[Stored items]
• • • •

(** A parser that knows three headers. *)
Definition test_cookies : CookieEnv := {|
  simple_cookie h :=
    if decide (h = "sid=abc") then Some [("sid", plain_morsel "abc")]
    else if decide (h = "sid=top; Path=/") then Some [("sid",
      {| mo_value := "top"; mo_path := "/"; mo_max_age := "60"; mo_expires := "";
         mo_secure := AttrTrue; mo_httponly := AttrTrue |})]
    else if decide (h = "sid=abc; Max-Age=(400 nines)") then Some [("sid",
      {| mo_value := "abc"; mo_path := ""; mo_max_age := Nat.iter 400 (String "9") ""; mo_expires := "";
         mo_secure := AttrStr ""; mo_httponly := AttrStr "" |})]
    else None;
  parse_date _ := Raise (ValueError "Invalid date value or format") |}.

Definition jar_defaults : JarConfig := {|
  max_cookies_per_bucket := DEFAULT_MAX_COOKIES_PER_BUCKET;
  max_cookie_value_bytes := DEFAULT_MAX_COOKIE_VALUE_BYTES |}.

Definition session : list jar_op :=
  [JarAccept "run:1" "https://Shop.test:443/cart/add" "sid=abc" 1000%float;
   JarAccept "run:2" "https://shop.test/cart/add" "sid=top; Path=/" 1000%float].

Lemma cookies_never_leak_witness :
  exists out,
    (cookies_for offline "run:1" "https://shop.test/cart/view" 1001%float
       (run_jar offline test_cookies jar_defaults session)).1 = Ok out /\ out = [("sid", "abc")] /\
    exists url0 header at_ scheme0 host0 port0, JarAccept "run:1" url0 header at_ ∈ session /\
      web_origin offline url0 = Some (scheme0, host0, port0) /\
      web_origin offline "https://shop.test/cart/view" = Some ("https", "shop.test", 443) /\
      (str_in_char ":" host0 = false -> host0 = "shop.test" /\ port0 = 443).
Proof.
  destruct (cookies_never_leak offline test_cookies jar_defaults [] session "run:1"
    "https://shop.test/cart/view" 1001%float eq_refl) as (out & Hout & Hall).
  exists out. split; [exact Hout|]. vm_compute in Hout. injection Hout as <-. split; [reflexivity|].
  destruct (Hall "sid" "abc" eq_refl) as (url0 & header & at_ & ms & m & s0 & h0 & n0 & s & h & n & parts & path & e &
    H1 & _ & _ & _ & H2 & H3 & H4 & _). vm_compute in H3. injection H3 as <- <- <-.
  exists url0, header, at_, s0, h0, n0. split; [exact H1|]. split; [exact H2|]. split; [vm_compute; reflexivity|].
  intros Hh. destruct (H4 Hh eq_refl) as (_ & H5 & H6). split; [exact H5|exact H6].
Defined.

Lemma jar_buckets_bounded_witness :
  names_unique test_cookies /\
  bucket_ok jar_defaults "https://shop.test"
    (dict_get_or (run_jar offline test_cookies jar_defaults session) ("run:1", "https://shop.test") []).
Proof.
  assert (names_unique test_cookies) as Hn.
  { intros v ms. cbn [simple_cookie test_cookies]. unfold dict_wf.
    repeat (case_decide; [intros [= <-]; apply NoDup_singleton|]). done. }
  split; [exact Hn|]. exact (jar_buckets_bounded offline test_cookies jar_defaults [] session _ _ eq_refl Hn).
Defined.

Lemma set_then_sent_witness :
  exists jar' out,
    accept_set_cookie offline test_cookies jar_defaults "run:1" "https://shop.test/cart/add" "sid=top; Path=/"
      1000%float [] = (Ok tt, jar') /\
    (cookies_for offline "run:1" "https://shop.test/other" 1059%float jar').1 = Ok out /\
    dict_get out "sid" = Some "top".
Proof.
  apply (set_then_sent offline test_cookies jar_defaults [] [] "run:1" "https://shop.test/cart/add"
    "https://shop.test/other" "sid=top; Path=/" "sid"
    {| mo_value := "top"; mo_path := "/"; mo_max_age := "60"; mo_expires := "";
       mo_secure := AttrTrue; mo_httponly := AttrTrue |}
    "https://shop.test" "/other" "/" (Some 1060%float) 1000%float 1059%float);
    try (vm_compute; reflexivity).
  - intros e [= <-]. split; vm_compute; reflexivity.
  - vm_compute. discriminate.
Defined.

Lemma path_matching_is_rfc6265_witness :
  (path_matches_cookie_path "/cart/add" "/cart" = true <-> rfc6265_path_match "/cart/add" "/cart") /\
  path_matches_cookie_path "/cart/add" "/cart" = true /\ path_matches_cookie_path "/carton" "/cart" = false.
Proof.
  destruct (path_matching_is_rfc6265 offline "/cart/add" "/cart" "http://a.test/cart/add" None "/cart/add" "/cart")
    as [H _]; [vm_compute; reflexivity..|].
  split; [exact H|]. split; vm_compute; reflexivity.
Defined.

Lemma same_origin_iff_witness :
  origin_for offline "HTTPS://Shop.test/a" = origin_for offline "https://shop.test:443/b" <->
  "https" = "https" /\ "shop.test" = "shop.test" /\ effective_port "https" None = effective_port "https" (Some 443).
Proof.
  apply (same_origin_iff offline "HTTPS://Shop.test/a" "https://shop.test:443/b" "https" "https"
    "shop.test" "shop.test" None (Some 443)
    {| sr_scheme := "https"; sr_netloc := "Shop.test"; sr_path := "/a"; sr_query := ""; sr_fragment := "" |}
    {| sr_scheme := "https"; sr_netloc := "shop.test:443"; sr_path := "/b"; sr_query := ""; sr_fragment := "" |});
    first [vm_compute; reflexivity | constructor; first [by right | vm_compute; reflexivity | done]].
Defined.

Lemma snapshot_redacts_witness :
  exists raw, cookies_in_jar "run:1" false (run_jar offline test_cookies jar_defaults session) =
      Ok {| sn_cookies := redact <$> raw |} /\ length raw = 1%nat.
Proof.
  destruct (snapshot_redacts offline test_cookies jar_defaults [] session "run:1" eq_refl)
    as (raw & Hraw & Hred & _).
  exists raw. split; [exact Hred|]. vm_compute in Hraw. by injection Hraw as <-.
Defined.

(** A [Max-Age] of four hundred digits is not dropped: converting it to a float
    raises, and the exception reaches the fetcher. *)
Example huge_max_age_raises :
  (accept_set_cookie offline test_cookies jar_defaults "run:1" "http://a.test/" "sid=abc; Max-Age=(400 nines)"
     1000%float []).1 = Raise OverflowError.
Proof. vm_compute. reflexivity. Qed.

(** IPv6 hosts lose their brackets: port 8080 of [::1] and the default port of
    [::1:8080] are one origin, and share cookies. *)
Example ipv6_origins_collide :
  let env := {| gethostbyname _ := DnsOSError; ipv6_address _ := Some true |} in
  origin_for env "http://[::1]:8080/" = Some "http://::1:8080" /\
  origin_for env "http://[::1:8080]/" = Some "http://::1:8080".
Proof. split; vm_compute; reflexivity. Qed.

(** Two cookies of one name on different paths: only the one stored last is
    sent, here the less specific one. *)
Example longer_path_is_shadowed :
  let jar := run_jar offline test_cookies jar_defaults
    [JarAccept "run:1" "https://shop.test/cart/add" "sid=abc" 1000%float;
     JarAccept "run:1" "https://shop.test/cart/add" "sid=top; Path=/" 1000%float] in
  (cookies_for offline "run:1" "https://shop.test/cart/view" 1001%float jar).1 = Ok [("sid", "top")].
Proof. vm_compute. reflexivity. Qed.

• • • •

Work instruction: Each record has to be given again exactly as written.

Output of the exercise:
(** A parser that knows three headers. *)
Definition test_cookies : CookieEnv := {|
  simple_cookie h :=
    if decide (h = "sid=abc") then Some [("sid", plain_morsel "abc")]
    else if decide (h = "sid=top; Path=/") then Some [("sid",
      {| mo_value := "top"; mo_path := "/"; mo_max_age := "60"; mo_expires := "";
         mo_secure := AttrTrue; mo_httponly := AttrTrue |})]
    else if decide (h = "sid=abc; Max-Age=(400 nines)") then Some [("sid",
      {| mo_value := "abc"; mo_path := ""; mo_max_age := Nat.iter 400 (String "9") ""; mo_expires := "";
         mo_secure := AttrStr ""; mo_httponly := AttrStr "" |})]
    else None;
  parse_date _ := Raise (ValueError "Invalid date value or format") |}.

Definition jar_defaults : JarConfig := {|
  max_cookies_per_bucket := DEFAULT_MAX_COOKIES_PER_BUCKET;
  max_cookie_value_bytes := DEFAULT_MAX_COOKIE_VALUE_BYTES |}.

Definition session : list jar_op :=
  [JarAccept "run:1" "https://Shop.test:443/cart/add" "sid=abc" 1000%float;
   JarAccept "run:2" "https://shop.test/cart/add" "sid=top; Path=/" 1000%float].

Lemma cookies_never_leak_witness :
  exists out,
    (cookies_for offline "run:1" "https://shop.test/cart/view" 1001%float
       (run_jar offline test_cookies jar_defaults session)).1 = Ok out /\ out = [("sid", "abc")] /\
    exists url0 header at_ scheme0 host0 port0, JarAccept "run:1" url0 header at_ ∈ session /\
      web_origin offline url0 = Some (scheme0, host0, port0) /\
      web_origin offline "https://shop.test/cart/view" = Some ("https", "shop.test", 443) /\
      (str_in_char ":" host0 = false -> host0 = "shop.test" /\ port0 = 443).
Proof.
  destruct (cookies_never_leak offline test_cookies jar_defaults [] session "run:1"
    "https://shop.test/cart/view" 1001%float eq_refl) as (out & Hout & Hall).
  exists out. split; [exact Hout|]. vm_compute in Hout. injection Hout as <-. split; [reflexivity|].
  destruct (Hall "sid" "abc" eq_refl) as (url0 & header & at_ & ms & m & s0 & h0 & n0 & s & h & n & parts & path & e &
    H1 & _ & _ & _ & H2 & H3 & H4 & _). vm_compute in H3. injection H3 as <- <- <-.
  exists url0, header, at_, s0, h0, n0. split; [exact H1|]. split; [exact H2|]. split; [vm_compute; reflexivity|].
  intros Hh. destruct (H4 Hh eq_refl) as (_ & H5 & H6). split; [exact H5|exact H6].
Defined.

Lemma jar_buckets_bounded_witness :
  names_unique test_cookies /\
  bucket_ok jar_defaults "https://shop.test"
    (dict_get_or (run_jar offline test_cookies jar_defaults session) ("run:1", "https://shop.test") []).
Proof.
  assert (names_unique test_cookies) as Hn.
  { intros v ms. cbn [simple_cookie test_cookies]. unfold dict_wf.
    repeat (case_decide; [intros [= <-]; apply NoDup_singleton|]). done. }
  split; [exact Hn|]. exact (jar_buckets_bounded offline test_cookies jar_defaults [] session _ _ eq_refl Hn).
Defined.

Lemma set_then_sent_witness :
  exists jar' out,
    accept_set_cookie offline test_cookies jar_defaults "run:1" "https://shop.test/cart/add" "sid=top; Path=/"
      1000%float [] = (Ok tt, jar') /\
    (cookies_for offline "run:1" "https://shop.test/other" 1059%float jar').1 = Ok out /\
    dict_get out "sid" = Some "top".
Proof.
  apply (set_then_sent offline test_cookies jar_defaults [] [] "run:1" "https://shop.test/cart/add"
    "https://shop.test/other" "sid=top; Path=/" "sid"
    {| mo_value := "top"; mo_path := "/"; mo_max_age := "60"; mo_expires := "";
       mo_secure := AttrTrue; mo_httponly := AttrTrue |}
    "https://shop.test" "/other" "/" (Some 1060%float) 1000%float 1059%float);
    try (vm_compute; reflexivity).
  - intros e [= <-]. split; vm_compute; reflexivity.
  - vm_compute. discriminate.
Defined.

Lemma path_matching_is_rfc6265_witness :
  (path_matches_cookie_path "/cart/add" "/cart" = true <-> rfc6265_path_match "/cart/add" "/cart") /\
  path_matches_cookie_path "/cart/add" "/cart" = true /\ path_matches_cookie_path "/carton" "/cart" = false.
Proof.
  destruct (path_matching_is_rfc6265 offline "/cart/add" "/cart" "http://a.test/cart/add" None "/cart/add" "/cart")
    as [H _]; [vm_compute; reflexivity..|].
  split; [exact H|]. split; vm_compute; reflexivity.
Defined.

Lemma same_origin_iff_witness :
  origin_for offline "HTTPS://Shop.test/a" = origin_for offline "https://shop.test:443/b" <->
  "https" = "https" /\ "shop.test" = "shop.test" /\ effective_port "https" None = effective_port "https" (Some 443).
Proof.
  apply (same_origin_iff offline "HTTPS://Shop.test/a" "https://shop.test:443/b" "https" "https"
    "shop.test" "shop.test" None (Some 443)
    {| sr_scheme := "https"; sr_netloc := "Shop.test"; sr_path := "/a"; sr_query := ""; sr_fragment := "" |}
    {| sr_scheme := "https"; sr_netloc := "shop.test:443"; sr_path := "/b"; sr_query := ""; sr_fragment := "" |});
    first [vm_compute; reflexivity | constructor; first [by right | vm_compute; reflexivity | done]].
Defined.

Lemma snapshot_redacts_witness :
  exists raw, cookies_in_jar "run:1" false (run_jar offline test_cookies jar_defaults session) =
      Ok {| sn_cookies := redact <$> raw |} /\ length raw = 1%nat.
Proof.
  destruct (snapshot_redacts offline test_cookies jar_defaults [] session "run:1" eq_refl)
    as (raw & Hraw & Hred & _).
  exists raw. split; [exact Hred|]. vm_compute in Hraw. by injection Hraw as <-.
Defined.

(** A [Max-Age] of four hundred digits is not dropped: converting it to a float
    raises, and the exception reaches the fetcher. *)
Example huge_max_age_raises :
  (accept_set_cookie offline test_cookies jar_defaults "run:1" "http://a.test/" "sid=abc; Max-Age=(400 nines)"
     1000%float []).1 = Raise OverflowError.
Proof. vm_compute. reflexivity. Qed.

(** IPv6 hosts lose their brackets: port 8080 of [::1] and the default port of
    [::1:8080] are one origin, and share cookies. *)
Example ipv6_origins_collide :
  let env := {| gethostbyname _ := DnsOSError; ipv6_address _ := Some true |} in
  origin_for env "http://[::1]:8080/" = Some "http://::1:8080" /\
  origin_for env "http://[::1:8080]/" = Some "http://::1:8080".
Proof. split; vm_compute; reflexivity. Qed.

(** Two cookies of one name on different paths: only the one stored last is
    sent, here the less specific one. *)
Example longer_path_is_shadowed :
  let jar := run_jar offline test_cookies jar_defaults
    [JarAccept "run:1" "https://shop.test/cart/add" "sid=abc" 1000%float;
     JarAccept "run:1" "https://shop.test/cart/add" "sid=top; Path=/" 1000%float] in
  (cookies_for offline "run:1" "https://shop.test/cart/view" 1001%float jar).1 = Ok [("sid", "top")].
Proof. vm_compute. reflexivity. Qed.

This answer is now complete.